TASK OBJECTIVE: All that should appear is the line containing "unfold footprint. apply" and the lines after it in the records below, each reproduced exactly.

______________________________

(* ===== verification/HostState.v ===== *)
(** Per-plugin shared state: the quota-bounded KV store with TTLs and the
    snapshot scan cursors ([openrusty-wasm/src/host_state.rs]).

    Every method is one step on explicit state, as a caller that nobody overlaps sees
    it; [HostRace] has the accesses a method makes and their interleavings.  A clock
    reading ([now_ms()]) is an argument, one per reading.  Times are [u64] milliseconds. *)

From S2P Require Import Prelude Text.
From Stdlib Require Import ZArith Lia.
From stdpp Require Import options.
Local Open Scope Z_scope.

Definition U64_MAX : Z := umax 64.

Definition is_expired (expires_at now_ms : Z) : bool :=
  negb (expires_at =? U64_MAX) && (expires_at <=? now_ms).

Record KvEntry := { ke_value : bytes; ke_expires_at : Z }.

Record ScanCursor := {
  sc_entries : list (bytes * bytes);
  sc_pos : nat;
  sc_created_at : Z;
}.

Definition SWEEP_EVERY : Z := 256.
Definition CURSOR_TTL_MS : Z := 60000.
Definition MAX_CURSORS : nat := 64.
Definition KV_MAX_VALUE_BYTES : Z := 64 * 1024.
Definition KV_MAX_TOTAL_BYTES : Z := 1024 * 1024.

Definition blen (b : bytes) : Z := Z.of_nat (length b).

(** Slice lengths are below [2^63], so sums of two do not wrap. *)
Definition kv_set_verdict (key_len val_len total_bytes : Z) : bool :=
  (val_len <=? KV_MAX_VALUE_BYTES) &&
  (sat_add 64 total_bytes (key_len + val_len) <=? KV_MAX_TOTAL_BYTES).

Record HostState := {
  st_name : bytes;
  st_kv : gmap bytes KvEntry;
  st_cursors : gmap Z ScanCursor;
  st_next_cursor : Z;             (* u32 *)
  st_errors : Z;                  (* u64 *)
  st_error_kinds : gmap bytes Z;
  st_stale_ops : Z;               (* u32 *)
  st_total_bytes : Z;             (* usize *)
}.

Definition new (plugin_name : bytes) : HostState := {|
  st_name := plugin_name; st_kv := ∅; st_cursors := ∅; st_next_cursor := 0;
  st_errors := 0; st_error_kinds := ∅; st_stale_ops := 0; st_total_bytes := 0;
|}.

Definition with_kv (kv : gmap bytes KvEntry) (total : Z) (s : HostState) : HostState := {|
  st_name := st_name s; st_kv := kv; st_cursors := st_cursors s;
  st_next_cursor := st_next_cursor s; st_errors := st_errors s;
  st_error_kinds := st_error_kinds s; st_stale_ops := st_stale_ops s; st_total_bytes := total;
|}.
Definition with_cursors (cs : gmap Z ScanCursor) (s : HostState) : HostState := {|
  st_name := st_name s; st_kv := st_kv s; st_cursors := cs;
  st_next_cursor := st_next_cursor s; st_errors := st_errors s;
  st_error_kinds := st_error_kinds s; st_stale_ops := st_stale_ops s;
  st_total_bytes := st_total_bytes s;
|}.
Definition with_next_cursor (n : Z) (s : HostState) : HostState := {|
  st_name := st_name s; st_kv := st_kv s; st_cursors := st_cursors s;
  st_next_cursor := n; st_errors := st_errors s;
  st_error_kinds := st_error_kinds s; st_stale_ops := st_stale_ops s;
  st_total_bytes := st_total_bytes s;
|}.
Definition with_stale_ops (n : Z) (s : HostState) : HostState := {|
  st_name := st_name s; st_kv := st_kv s; st_cursors := st_cursors s;
  st_next_cursor := st_next_cursor s; st_errors := st_errors s;
  st_error_kinds := st_error_kinds s; st_stale_ops := n; st_total_bytes := st_total_bytes s;
|}.
Definition with_errors (n : Z) (kinds : gmap bytes Z) (s : HostState) : HostState := {|
  st_name := st_name s; st_kv := st_kv s; st_cursors := st_cursors s;
  st_next_cursor := st_next_cursor s; st_errors := n; st_error_kinds := kinds;
  st_stale_ops := st_stale_ops s; st_total_bytes := st_total_bytes s;
|}.

(** Bytes an entry counts for. *)
Definition entry_bytes (k : bytes) (e : KvEntry) : Z := blen k + blen (ke_value e).

(** [account]: [fetch_add]/[fetch_sub] of the exact delta. *)
Definition account (added removed total : Z) : Z :=
  if removed <? added then wrap 64 (total + (added - removed))
  else if added <? removed then wrap 64 (total - (removed - added))
  else total.

(** [remove_if] of an expired entry, with its accounting. *)
Definition drop_expired (key : bytes) (now : Z) (s : HostState) : HostState :=
  match st_kv s !! key with
  | Some e =>
      if is_expired (ke_expires_at e) now
      then with_kv (delete key (st_kv s)) (account 0 (entry_bytes key e) (st_total_bytes s)) s
      else s
  | None => s
  end.

Definition kv_get_with {R} (key : bytes) (now : Z) (f : bytes → R) (s : HostState)
    : option R * HostState :=
  match st_kv s !! key with
  | Some e =>
      if negb (is_expired (ke_expires_at e) now) then (Some (f (ke_value e)), s)
      else (None, drop_expired key now s)
  | None => (None, drop_expired key now s)
  end.

Definition kv_get (key : bytes) (now : Z) (s : HostState) : option bytes * HostState :=
  kv_get_with key now id s.

Definition kv_set (key val : bytes) (ttl_ms now : Z) (s : HostState) : bool * HostState :=
  let released := match st_kv s !! key with Some e => entry_bytes key e | None => 0 end in
  let total := st_total_bytes s in
  if negb (kv_set_verdict (blen key) (blen val) (sat_sub total released)) then (false, s)
  else
    let expires_at := if ttl_ms <=? 0 then U64_MAX else sat_add 64 now ttl_ms in
    let added := blen key + blen val in
    let removed := match st_kv s !! key with Some e => entry_bytes key e | None => 0 end in
    (true, with_kv (<[key := {| ke_value := val; ke_expires_at := expires_at |}]> (st_kv s))
             (account added removed total) s).

Definition kv_del (key : bytes) (s : HostState) : bool * HostState :=
  match st_kv s !! key with
  | Some e =>
      (true, with_kv (delete key (st_kv s)) (account 0 (entry_bytes key e) (st_total_bytes s)) s)
  | None => (false, s)
  end.

Definition kv_total_bytes (s : HostState) : Z := st_total_bytes s.

Definition key_leb (a b : bytes * bytes) : bool := bytes_leb a.1 b.1.

Definition kv_scan (prefix : bytes) (now : Z) (s : HostState) : list (bytes * bytes) :=
  sort_by key_leb
    (map (λ '(k, e), (k, ke_value e))
       (filter (λ '(k, e), (starts_with prefix k && negb (is_expired (ke_expires_at e) now)) = true)
          (map_to_list (st_kv s)))).

(** Footprint of a map, the quantity [total_bytes] tracks. *)
Definition footprint (m : gmap bytes KvEntry) : Z :=
  zsum (map (λ '(k, e), entry_bytes k e) (map_to_list m)).

Definition cursor_stale (now : Z) (c : ScanCursor) : bool :=
  (length (sc_entries c) <=? sc_pos c)%nat || (CURSOR_TTL_MS <=? sat_sub now (sc_created_at c)).

Definition sweep (now : Z) (s : HostState) : nat * HostState :=
  let expired := filter (λ kv, is_expired (ke_expires_at kv.2) now = true) (st_kv s) in
  let kept := filter (λ kv, is_expired (ke_expires_at kv.2) now = false) (st_kv s) in
  let cs := filter (λ kv, cursor_stale now kv.2 = false) (st_cursors s) in
  ((size expired + (size (st_cursors s) - size cs))%nat,
   with_cursors cs (with_kv kept (account 0 (footprint expired) (st_total_bytes s)) s)).

(** [t_sweep], [t_scan], [t_created]: the three clock readings. *)
Definition scan_begin (prefix : bytes) (t_sweep t_scan t_created : Z) (s : HostState)
    : Z * HostState :=
  let ops := st_stale_ops s in
  let s := with_stale_ops (wrap 32 (ops + 1)) s in
  let s := if SWEEP_EVERY <=? ops then (sweep t_sweep (with_stale_ops 0 s)).2 else s in
  let entries := kv_scan prefix t_scan s in
  if (MAX_CURSORS <=? size (st_cursors s))%nat then (-1, s)
  else
    let id := st_next_cursor s in
    let s := with_next_cursor (wrap 32 (id + 1)) s in
    if 2 ^ 31 <=? id then (-1, s)
    else (id, with_cursors (<[id := {| sc_entries := entries; sc_pos := 0;
                                       sc_created_at := t_created |}]> (st_cursors s)) s).

Definition cursor_entry (cursor : Z) (s : HostState) : option (bytes * bytes) :=
  c ← st_cursors s !! cursor;
  sc_entries c !! sc_pos c.

Definition scan_peek (cursor : Z) (s : HostState) : option (bytes * bytes) :=
  cursor_entry cursor s.

Definition bump (c : ScanCursor) : ScanCursor :=
  {| sc_entries := sc_entries c; sc_pos := S (sc_pos c); sc_created_at := sc_created_at c |}.

Definition exhausted (c : ScanCursor) : bool := (length (sc_entries c) <=? sc_pos c)%nat.

Definition scan_advance (cursor : Z) (s : HostState) : HostState :=
  match st_cursors s !! cursor with
  | Some c =>
      let c := bump c in
      if exhausted c then with_cursors (delete cursor (st_cursors s)) s
      else with_cursors (<[cursor := c]> (st_cursors s)) s
  | None => s
  end.

Definition scan_is_valid (cursor : Z) (s : HostState) : bool :=
  bool_decide (is_Some (st_cursors s !! cursor)).

Definition scan_next (cursor : Z) (s : HostState) : option (bytes * bytes) * HostState :=
  match cursor_entry cursor s with
  | Some item => (Some item, scan_advance cursor s)
  | None =>
      (None, if scan_is_valid cursor s then with_cursors (delete cursor (st_cursors s)) s else s)
  end.

Definition scan_end (cursor : Z) (s : HostState) : HostState :=
  with_cursors (delete cursor (st_cursors s)) s.

Definition cursors_len (s : HostState) : nat := size (st_cursors s).

Definition record_error (kind : bytes) (s : HostState) : HostState :=
  with_errors (wrap 64 (st_errors s + 1))
    (<[kind := wrap 64 (default 0 (st_error_kinds s !! kind) + 1)]> (st_error_kinds s)) s.

Definition error_count (s : HostState) : Z := st_errors s.

Definition error_kinds (s : HostState) : list (bytes * Z) :=
  sort_by (λ a b, bytes_leb a.1 b.1) (map_to_list (st_error_kinds s)).

Definition kv_len (s : HostState) : nat := size (st_kv s).

(** * Footprint of a map *)

Lemma zsum_perm l1 l2 : l1 ≡ₚ l2 → zsum l1 = zsum l2.
Proof. induction 1; simpl; lia. Qed.

Lemma footprint_empty : footprint ∅ = 0.
Proof. unfold footprint. by rewrite map_to_list_empty. Qed.

Lemma footprint_insert_new m k e :
  m !! k = None → footprint (<[k := e]> m) = entry_bytes k e + footprint m.
Proof.
  intros Hk. unfold footprint.
  rewrite (zsum_perm _ (map (λ '(k, e), entry_bytes k e) ((k, e) :: map_to_list m))); [done|].
  change (map ?f ?l) with (f <$> l). by rewrite map_to_list_insert.
Qed.

Lemma footprint_delete m k e :
  m !! k = Some e → footprint m = entry_bytes k e + footprint (delete k m).
Proof.
  intros Hk. rewrite <-(insert_delete_id m k e Hk) at 1.
  apply footprint_insert_new, lookup_delete_eq.
Qed.

Lemma footprint_insert m k e :
  footprint (<[k := e]> m) =
    footprint m - from_option (entry_bytes k) 0 (m !! k) + entry_bytes k e.
Proof.
  destruct (m !! k) as [e0|] eqn:Hk; simpl.
  - rewrite (footprint_delete _ _ _ Hk), <-(insert_delete_eq m k e),
      footprint_insert_new by apply lookup_delete_eq. lia.
  - rewrite footprint_insert_new by done. lia.
Qed.

Lemma blen_nonneg b : 0 <= blen b.
Proof. unfold blen. lia. Qed.

Lemma entry_bytes_nonneg k e : 0 <= entry_bytes k e.
Proof. unfold entry_bytes. pose proof (blen_nonneg k). pose proof (blen_nonneg (ke_value e)). lia. Qed.

Lemma footprint_nonneg m : 0 <= footprint m.
Proof.
  unfold footprint. apply zsum_nonneg, Forall_forall. intros x Hx.
  apply list_elem_of_In, in_map_iff in Hx as ([k e] & <- & _). apply entry_bytes_nonneg.
Qed.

______________________________

RESULT OF THE TASK:
  unfold footprint. apply zsum_nonneg, Forall_forall. intros x Hx.
  apply list_elem_of_In, in_map_iff in Hx as ([k e] & <- & _). apply entry_bytes_nonneg.
Qed.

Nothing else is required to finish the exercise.